Amjad Nasser
Amjad Nasser, 1955 – 2019
Excerpt from Land of No Rain

Here you are then, going back, the man who changed his name to escape the consequences of what he’d done. It’s been a long time since you left, and that was an event that mattered only to the few who took an interest in your case. As usual, those few are constantly declining in number. You’re not sure what’s left of the flame that burned deep inside you in the days of youth and hope. Your feet have worn out so many pairs of shoes, roaming the streets, walking along dirt paths and paved roads. How many more steps must they take? How much more emotion can your heart muscle handle? What’s left that will still excite you? Does the smell of coffee still promise mornings that haven’t come? After looking in different directions for so long, will your eyes ever finally converge on the same point? Can you still believe that lie about how cute your cross-eyes are, a lie uttered one day long ago by rosy lips that you were the first to taste?

Your eyes are like you.
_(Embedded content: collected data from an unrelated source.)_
(** * gabi: Idemix disclosure proofs (credential.go, proofs.go)

    A shallow embedding of the proof machinery of the [credential] package:
    the disclosure proof [ProofD], the issuance proof [ProofU], the issuer
    proof [ProofS], the proof list and its orchestrator [BuildProofList].

    Conventions.
    - A [*big.Int] that the code always dereferences is a [Z]; a [*big.Int]
      that may be nil when it is stored (the value handed back by the random
      source, the result of a map lookup) is an [option Z], [None] being nil.
    - A function that can stop with a run-time panic (nil dereference, index
      out of range, division by zero) returns an [option]; [None] is the
      panic.
    - Go's [uint] is taken at 64 bits and its arithmetic wraps around.
    - Go's [int] indices are [Z]; no arithmetic is done on them. *)

From Stdlib Require Import ZArith Zcong Lia Permutation.
From stdpp Require Import base option list sorting gmap fin_maps.

#[local] Open Scope Z_scope.

(** ** Machine words *)

Module Uint.
Definition modulus : N := (2 ^ 64)%N.
Definition add (a b : N) : N := ((a + b) mod modulus)%N.
Definition sub (a b : N) : N := ((a + (modulus - b mod modulus)) mod modulus)%N.
End Uint.

(** ** math/big *)

Module Big.
(** [ONE.Lsh(x, n)]: [x << n]. *)
Definition Lsh (x : Z) (n : N) : Z := Z.shiftl x (Z.of_N n).
(** * Bake configuration resolution (docker-buildx, package [bake])

    A shallow embedding of the resolution engine of [bake.go]: inheritance
    merging ([Target.Merge], [Config.target], [Config.ResolveTarget]),
    override parsing and application ([Config.newOverrides],
    [Target.AddOverrides]), group flattening ([Config.group],
    [Config.ResolveGroup]), link resolution ([Config.loadLinks]), matrix
    expansion ([Target.GetEvalContexts]) and the helpers they use.

    Conventions.
    - A Go [*string] / [*bool] is an [option]; [None] is the nil pointer.
    - A Go [[]string] is an [option (list string)]; [None] is the nil slice,
      [Some []] an allocated empty one (the code tests [!= nil]).
    - A Go map is a [gmap]; a map field that may be nil is an [option] of it.
    - [range] over a Go map visits the entries in an unspecified order.
      Where the order is observable the model takes the order from
      [range_order], about which only [range_order_perm] is known.
    - Recursive functions carry a [fuel] argument bounding the call depth;
      running out of it is the error [OutOfFuel], which ResolveGroup and
      ResolveTarget are shown never to produce. *)

From Stdlib Require Import String Ascii List Sorted.
From stdpp Require Import base option gmap strings list fin_maps.

Open Scope string_scope.
Open Scope list_scope.

(** ** Errors *)

Inductive error :=
  | Errorf (msg : string)   (* errors.Errorf / errors.Wrap: the message *)
  | Panic                   (* a run-time panic: nil dereference, index out of range *)
  | OutOfFuel.              (* the model's recursion bound was reached *)

Inductive res (A : Type) :=
  | Ok (a : A)
  | Fail (e : error).
Arguments Ok {A} a.
Arguments Fail {A} e.

#[global] Instance res_ret : MRet res := fun A a => Ok a.
#[global] Instance res_bind : MBind res := fun A B k r =>
  match r with
  | Ok a => k a
  | Fail e => Fail e
  end.

(** The result of a parser of another package: a value or an error, of
    which the message is kept. *)
Inductive parsed (A : Type) :=
  | Parsed (a : A)
  | ParseError (msg : string).
Arguments Parsed {A} a.
Arguments ParseError {A} msg.

Definition of_parsed {A} (p : parsed A) : res A :=
  match p with
  | Parsed a => Ok a
  | ParseError msg => Fail (Errorf msg)
  end.

(** errors.Wrap(err, msg): the message is prefixed. *)
Definition Wrap {A} (r : res A) (msg : string) : res A :=
  match r with
  | Fail (Errorf m) => Fail (Errorf (msg +:+ ": " +:+ m))
  | _ => r
  end.

(** ** Strings *)

(** [s] occurs in [msg]. *)
Definition Contains (msg s : string) : Prop :=
  exists pre post, msg = pre +:+ s +:+ post.

(** strings.HasPrefix *)
Definition HasPrefix (s p : string) : bool := String.prefix p s.

(** strings.TrimPrefix *)
Definition TrimPrefix (s p : string) : string :=
  if HasPrefix s p then String.substring (String.length p) (String.length s - String.length p) s
  else s.

(** The text before and after the first occurrence of [sep]. *)
Fixpoint cut (sep : ascii) (s : string) : option (string * string) :=
  match s with
  | EmptyString => None
  | String a s' =>
      if Ascii.eqb a sep then Some (EmptyString, s')
      else match cut sep s' with
           | Some (l, r) => Some (String a l, r)
           | None => None
           end
  end.

(** strings.SplitN for a one-character separator (the only use here). *)
Fixpoint SplitN (s : string) (sep : ascii) (n : nat) : list string :=
  match n with
  | 0 => []
  | S n' =>
      match n' with
      | 0 => [s]
      | _ => match cut sep s with
             | None => [s]
             | Some (l, r) => l :: SplitN r sep n'
             end
      end
  end.

(** strings.ReplaceAll(s, ".", "_") as used by sanitizeTargetName. *)
Fixpoint sanitizeTargetName (target : string) : string :=
  match target with
  | EmptyString => EmptyString
  | String a s => String (if Ascii.eqb a "." then "_"%char else a) (sanitizeTargetName s)
  end.

(** strconv.ParseBool *)
Definition ParseBool (s : string) : option bool :=
  if bool_decide (s ∈ ["1"; "t"; "T"; "TRUE"; "true"; "True"]) then Some true
  else if bool_decide (s ∈ ["0"; "f"; "F"; "FALSE"; "false"; "False"]) then Some false
  else None.

(** strconv.FormatBool *)
Definition FormatBool (b : bool) : string := if b then "true" else "false".

(** strings.Join *)
Fixpoint Join (l : list string) (sep : string) : string :=
  match l with
  | [] => ""
  | [x] => x
  | x :: l' => x +:+ sep +:+ Join l' sep
  end.

(** ** Slices, by value *)

Abbreviation slice := (option (list string)).

Definition elems (s : slice) : list string := default [] s.

(** append(s, xs...): appending nothing returns [s] itself, nil included. *)
Definition append (s : slice) (xs : list string) : slice :=
  match xs with
  | [] => s
  | _ => Some (elems s ++ xs)
  end.

(** slices.Contains *)
Definition slices_Contains (s : slice) (v : string) : bool := bool_decide (v ∈ elems s).

(** ** Document model *)

(** The records holding slices are declared over the representation [S] of
    a slice of strings: [slice], its contents, in the resolver below; a
    header pointing into a store of backing arrays in the module [Aliased]
    at the end. *)
Set Implicit Arguments.
Set Maximal Implicit Insertion.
Whenever you look, you have to force them to work together. You were about to ask yourself: on the spiral, or circular, pathway that leads back to the start, who lost and who gained? This question nags you. Another question nags you too but you’ve never given it a chance to take shape in your head: did you take the wrong path?

Cover of Land of No Rain by Amjad NasserIt’s hard not to ask such questions in a situation such as yours, although you learned in your long exile how to suppress questions you don’t like or how to dodge them by procrastination or equivocation. But from now on there can be no more procrastination or equivocation. There was a time when you didn’t notice time creeping along the ground and through your body, but now the sound of it is clearly audible.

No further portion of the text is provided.